(Assignment):
A line counts if it contains the word "induction" at least once. State how many such lines the records contain, giving the number alone.

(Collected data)
◇ ◇ ◇
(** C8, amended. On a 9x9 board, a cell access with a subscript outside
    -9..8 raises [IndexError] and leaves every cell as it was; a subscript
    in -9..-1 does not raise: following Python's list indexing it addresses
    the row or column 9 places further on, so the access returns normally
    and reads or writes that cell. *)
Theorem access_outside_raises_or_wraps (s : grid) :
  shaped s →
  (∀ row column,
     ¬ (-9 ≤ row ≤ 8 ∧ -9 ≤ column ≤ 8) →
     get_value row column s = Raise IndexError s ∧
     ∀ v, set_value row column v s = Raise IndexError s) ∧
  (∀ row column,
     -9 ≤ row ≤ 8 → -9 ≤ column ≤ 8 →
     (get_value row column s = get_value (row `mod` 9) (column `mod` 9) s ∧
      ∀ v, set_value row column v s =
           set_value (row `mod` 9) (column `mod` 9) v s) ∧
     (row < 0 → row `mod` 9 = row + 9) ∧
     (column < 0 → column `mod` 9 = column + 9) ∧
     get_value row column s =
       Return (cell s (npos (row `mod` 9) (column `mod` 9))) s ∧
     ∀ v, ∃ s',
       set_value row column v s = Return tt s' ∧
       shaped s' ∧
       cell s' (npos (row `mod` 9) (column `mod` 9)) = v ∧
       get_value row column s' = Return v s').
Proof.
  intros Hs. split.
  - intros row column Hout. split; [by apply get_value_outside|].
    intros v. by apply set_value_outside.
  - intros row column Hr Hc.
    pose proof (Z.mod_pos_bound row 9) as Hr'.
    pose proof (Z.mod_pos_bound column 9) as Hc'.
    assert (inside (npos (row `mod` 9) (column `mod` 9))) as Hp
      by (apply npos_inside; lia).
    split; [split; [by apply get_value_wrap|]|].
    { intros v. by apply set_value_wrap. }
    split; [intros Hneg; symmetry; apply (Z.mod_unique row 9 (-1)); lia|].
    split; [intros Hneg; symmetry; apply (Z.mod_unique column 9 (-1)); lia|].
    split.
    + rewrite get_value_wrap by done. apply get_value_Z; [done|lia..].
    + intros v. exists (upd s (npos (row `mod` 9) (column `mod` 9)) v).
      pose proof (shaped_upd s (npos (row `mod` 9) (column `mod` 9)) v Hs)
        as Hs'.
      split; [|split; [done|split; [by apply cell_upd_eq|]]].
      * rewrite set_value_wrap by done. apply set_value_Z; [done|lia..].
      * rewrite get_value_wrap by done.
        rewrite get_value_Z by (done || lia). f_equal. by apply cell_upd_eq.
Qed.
◇ ◇ ◇
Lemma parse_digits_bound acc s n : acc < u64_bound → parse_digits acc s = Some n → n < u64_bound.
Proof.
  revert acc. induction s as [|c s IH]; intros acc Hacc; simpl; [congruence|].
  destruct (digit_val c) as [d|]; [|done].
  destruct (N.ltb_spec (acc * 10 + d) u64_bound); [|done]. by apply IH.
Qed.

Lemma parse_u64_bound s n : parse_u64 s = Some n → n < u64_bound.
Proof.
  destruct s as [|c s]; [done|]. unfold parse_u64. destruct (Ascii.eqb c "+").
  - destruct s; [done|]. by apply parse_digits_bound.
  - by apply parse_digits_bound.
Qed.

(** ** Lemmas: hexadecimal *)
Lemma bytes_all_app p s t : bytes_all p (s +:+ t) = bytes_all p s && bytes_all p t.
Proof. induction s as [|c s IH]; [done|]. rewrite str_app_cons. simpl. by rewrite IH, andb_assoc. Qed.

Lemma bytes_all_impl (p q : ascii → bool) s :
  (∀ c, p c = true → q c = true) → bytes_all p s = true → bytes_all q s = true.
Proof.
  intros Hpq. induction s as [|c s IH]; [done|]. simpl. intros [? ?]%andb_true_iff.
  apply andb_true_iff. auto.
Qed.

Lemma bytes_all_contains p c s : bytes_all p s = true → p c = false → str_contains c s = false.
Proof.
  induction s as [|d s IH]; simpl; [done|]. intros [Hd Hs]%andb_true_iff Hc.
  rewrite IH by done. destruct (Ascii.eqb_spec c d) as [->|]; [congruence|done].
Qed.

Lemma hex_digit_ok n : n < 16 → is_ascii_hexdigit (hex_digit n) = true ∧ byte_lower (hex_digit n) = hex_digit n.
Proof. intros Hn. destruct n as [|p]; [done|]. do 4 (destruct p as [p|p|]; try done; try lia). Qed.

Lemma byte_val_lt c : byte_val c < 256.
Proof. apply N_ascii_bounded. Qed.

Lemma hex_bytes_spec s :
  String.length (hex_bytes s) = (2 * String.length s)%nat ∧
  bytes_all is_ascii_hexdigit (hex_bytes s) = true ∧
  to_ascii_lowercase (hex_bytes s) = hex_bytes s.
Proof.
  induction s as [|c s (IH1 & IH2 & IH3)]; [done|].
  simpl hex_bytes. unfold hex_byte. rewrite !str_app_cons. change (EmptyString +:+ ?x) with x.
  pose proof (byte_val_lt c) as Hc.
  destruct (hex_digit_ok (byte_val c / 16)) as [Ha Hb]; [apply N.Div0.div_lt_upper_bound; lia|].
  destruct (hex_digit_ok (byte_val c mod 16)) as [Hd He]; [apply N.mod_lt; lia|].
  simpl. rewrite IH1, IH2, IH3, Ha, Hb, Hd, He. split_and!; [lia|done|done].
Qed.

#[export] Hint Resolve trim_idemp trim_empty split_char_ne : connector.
◇ ◇ ◇
(Answer below):
5